* Saved entries *

(** * MENACE, Go backend: board symmetries, matchboxes, learning, sessions

    A shallow embedding of the Go packages [board], [menace], [game] and of
    the session handlers of [api], followed by the properties of the design
    specification that concern them and by further properties of the code.

    Conventions of the embedding.
    - A Go [int] is a [Z] kept in the 64-bit two's-complement range; every
      addition and subtraction of the source goes through [goint.wrap].
    - A Go [string] is a [string] of bytes; [s[i]] is [byteAt s i], which is
      [None] where Go panics with an index out of range.
    - A run-time panic is [None] in the [option] monad; an [error] result is
      the right summand of a sum.
    - A Go [map] is a [gmap]. The order in which [range] visits a map is not
      fixed by the language: a function that ranges over a map takes the
      visiting order as an argument.
    - [rand.Intn] takes its outcome from an argument as well. *)

From stdpp Require Import gmap strings list fin_maps.
From Stdlib Require Import ZArith Ascii.

Local Open Scope Z_scope.

(** ** Go integers *)

Module goint.

Definition MinInt : Z := -9223372036854775808.
Definition MaxInt : Z := 9223372036854775807.
Lemma write_pump_mode_mode (c : Client) (v : PumpVoltage) :
  preserves (@curve_mode_active Client) (write_pump_mode write_gatt_char c v).
Proof.
  apply preserves_bind; [apply preserves_lift|intros p].
  apply call_write_gatt_char_mode.
Qed.

(** C4.  When no session is connected, each operation that can send a
    command (apply-manual, apply-rgb, apply-curve, default bring-up, the
    automatic tick) returns normally and the transport's write operation
    is not called. *)
Theorem disconnected_is_noop (i : Intent) (w : MainWindow Client) :
  connected is_connected w = false ->
  fst (run is_connected write_gatt_char i w) = Return tt
  /\ tx_trace (snd (run is_connected write_gatt_char i w)) = tx_trace w
  /\ client (snd (run is_connected write_gatt_char i w)) = client w
  /\ curve_mode_active (snd (run is_connected write_gatt_char i w))
     = curve_mode_active w.
Proof.
  intros H. apply not_connected_session in H.
  destruct i as [| |[cpu gpu]| |[cpu gpu]]; unfold_ops; simpl.
  - rewrite H. auto.
  - rewrite H. auto.
  - rewrite H. auto.
  - rewrite H. auto.
  - destruct cpu, gpu; simpl;
      repeat split_match; simpl; try auto;
      unfold session in *; simpl in *; congruence.
Qed.

(** C8.  A temperature poll overwrites a sensor slot only when the new
    sample has a value for it: a sample with no CPU value and a GPU value
    of 72 leaves the stored CPU value as it was and stores 72 for the GPU,
    and symmetrically. *)
Theorem update_temperatures_sticky (w : MainWindow Client) :
  (forall cpu gpu,
     let w' := snd (update_temperatures is_connected write_gatt_char
                      (cpu, gpu) w) in
     last_cpu_temp w' = sticky cpu (last_cpu_temp w)
     /\ last_gpu_temp w' = sticky gpu (last_gpu_temp w))
  /\ (let w' := snd (update_temperatures is_connected write_gatt_char
                       (None, Some 72) w) in
      last_cpu_temp w' = last_cpu_temp w /\ last_gpu_temp w' = Some 72)
  /\ (let w' := snd (update_temperatures is_connected write_gatt_char
                       (Some 72, None) w) in
      last_cpu_temp w' = Some 72 /\ last_gpu_temp w' = last_gpu_temp w).
Proof.
  assert (G : forall cpu gpu,
     let w' := snd (update_temperatures is_connected write_gatt_char
                      (cpu, gpu) w) in
     last_cpu_temp w' = sticky cpu (last_cpu_temp w)
     /\ last_gpu_temp w' = sticky gpu (last_gpu_temp w)).
  { intros cpu gpu. unfold_ops.
    destruct cpu, gpu; simpl; repeat split_match; simpl; auto. }
  split; [exact G|]. split.
  - apply (G None (Some 72)).
  - apply (G (Some 72) None).
Qed.

(** C9, as amended.  While a session is connected, apply-manual sets the
    mode to Manual whatever it was before (and whether or not the writes
    that follow succeed); while none is connected it leaves the mode as it
    was. *)
Theorem apply_manual_mode (w : MainWindow Client) :
  curve_mode_active (snd (apply_fan_and_pump is_connected write_gatt_char w))
  = if connected is_connected w then false else curve_mode_active w.
Proof.
  unfold connected, apply_fan_and_pump.
  unfold bind at 1. unfold get at 1.
  destruct (session is_connected w) as [c|]; [|reflexivity].
  unfold bind at 1. unfold modify at 1.
  match goal with
  | |- curve_mode_active (snd (?m ?w1)) = _ =>
      assert (P : preserves (@curve_mode_active Client) m)
  end.
  { apply preserves_bind; [apply preserves_lift|intros duty].
    apply preserves_bind; [apply write_fan_mode_mode|intros _].
    apply preserves_bind; [apply preserves_lift|intros v].
    apply write_pump_mode_mode. }
  rewrite P. reflexivity.
Qed.

(** C2, as amended.  With a session connected, when the fresh read of
    apply-curve yields no CPU value, no command is sent and nothing
    changes but the mode, which is Automatic afterwards whatever it was
    before. *)
Theorem apply_curve_without_cpu (gpu : option Q) (w : MainWindow Client) :
  connected is_connected w = true ->
  apply_curve is_connected write_gatt_char (None, gpu) w
  = (Return tt, set_curve_mode_active true w)
  /\ tx_trace (set_curve_mode_active true w) = tx_trace w
  /\ curve_mode_active (set_curve_mode_active true w) = true.
Proof.
  intros H. apply connected_session in H. destruct H as [c Hc].
  unfold_ops. rewrite Hc. simpl. auto.
Qed.

(** The tick as one equation: the sample is stored, then, in automatic
    mode with a CPU temperature and a session, the curve is evaluated and
    its truncated value sent. *)
Lemma update_temperatures_eq (s : sample) (w : MainWindow Client) :
  update_temperatures is_connected write_gatt_char s w
  = let w1 := store_sample s w in
    match curve_mode_active w, last_cpu_temp w1, session is_connected w with
    | true, Some t, Some c =>
        match interpolate (curve_points w) t with
        | Return pct => write_fan_mode write_gatt_char c (py_int pct) w1
        | Raise e => (Raise e, w1)
        end
    | _, _, _ => (Return tt, w1)
    end.
Proof.
  destruct s as [[t|] [g|]], w as [cl pts mode cpu gpu fs ps rm rc tr];
    unfold update_temperatures, store_sample, bind, ret, get, modify, lift,
      session;
    simpl; destruct mode; try reflexivity;
    try (destruct cpu; try reflexivity);
    destruct cl as [c|]; try reflexivity;
    destruct (is_connected c); try reflexivity;
    destruct (interpolate pts _); reflexivity.
Qed.

(** C1, as amended.  On a tick in automatic mode with a CPU temperature
    known and a session connected, when [interpolate] returns a value
    whose integer part fits a byte, exactly one packet is written: the
    fan packet whose duty is [int(interpolate(last_cpu_temp))], the value
    truncated toward zero (not rounded to the nearest integer). *)
Theorem tick_sends_truncated_duty
  (s : sample) (w : MainWindow Client) (c : Client) (t v : Q) :
  curve_mode_active w = true ->
  session is_connected w = Some c ->
  sticky (fst s) (last_cpu_temp w) = Some t ->
  interpolate (curve_points w) t = Return v ->
  is_byte (py_int v) = true ->
  tx_trace (snd (update_temperatures is_connected write_gatt_char s w))
  = tx_trace w
    ++ [[0xFE; 0x1B; if (py_int v =? 0)%Z then 0x00 else 0x01; py_int v;
         0; 0; 0; 0xEF]%Z].
Proof.
  intros Hmode Hsess Hcpu Hv Hbyte.
  rewrite update_temperatures_eq. cbv zeta.
  rewrite Hmode, Hsess.
  change (last_cpu_temp (store_sample s w))
    with (sticky (fst s) (last_cpu_temp w)).
  rewrite Hcpu, Hv.
  rewrite (write_fan_mode_eq c (py_int v) (store_sample s w) Hbyte).
  reflexivity.
Qed.

(** The condition on the value holds for every temperature when the curve
    has at least one point, pairwise distinct temperatures and duties in
    [[0,255]] (the curves the editor produces have duties in [[0,100]]). *)
Lemma tick_on_valid_curve
  (s : sample) (w : MainWindow Client) (c : Client) (t : Q) :
  curve_mode_active w = true ->
  session is_connected w = Some c ->
  sticky (fst s) (last_cpu_temp w) = Some t ->
  curve_points w <> [] ->
  NoDup (map fst (curve_points w)) ->
  Forall (fun p => (0 <= snd p <= 255)%Z) (curve_points w) ->
  exists v,
    interpolate (curve_points w) t = Return v
    /\ is_byte (py_int v) = true
    /\ tx_trace (snd (update_temperatures is_connected write_gatt_char s w))
       = tx_trace w
         ++ [[0xFE; 0x1B; if (py_int v =? 0)%Z then 0x00 else 0x01; py_int v;
              0; 0; 0; 0xEF]%Z].
Proof.
  intros Hmode Hsess Hcpu Hne Hnd Hall.
  destruct (interpolate_range _ t 0 255 Hne Hnd Hall) as (v & Hv & H0 & H1).
  pose proof (py_int_byte v H0 H1) as Hbyte.
  exists v. split; [exact Hv|]. split; [exact Hbyte|].
  rewrite update_temperatures_eq. cbv zeta.
  rewrite Hmode, Hsess.
  change (last_cpu_temp (store_sample s w))
    with (sticky (fst s) (last_cpu_temp w)).
  rewrite Hcpu, Hv.
  rewrite (write_fan_mode_eq c (py_int v) (store_sample s w) Hbyte).
  reflexivity.
Qed.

* TASK DESCRIPTION *
Please set down again, word for word, only the lines from the start of the entries through the line with "Conventions of the embedding.", both ends included.

* FINISHED TASK *
(** * MENACE, Go backend: board symmetries, matchboxes, learning, sessions

    A shallow embedding of the Go packages [board], [menace], [game] and of
    the session handlers of [api], followed by the properties of the design
    specification that concern them and by further properties of the code.

    Conventions of the embedding.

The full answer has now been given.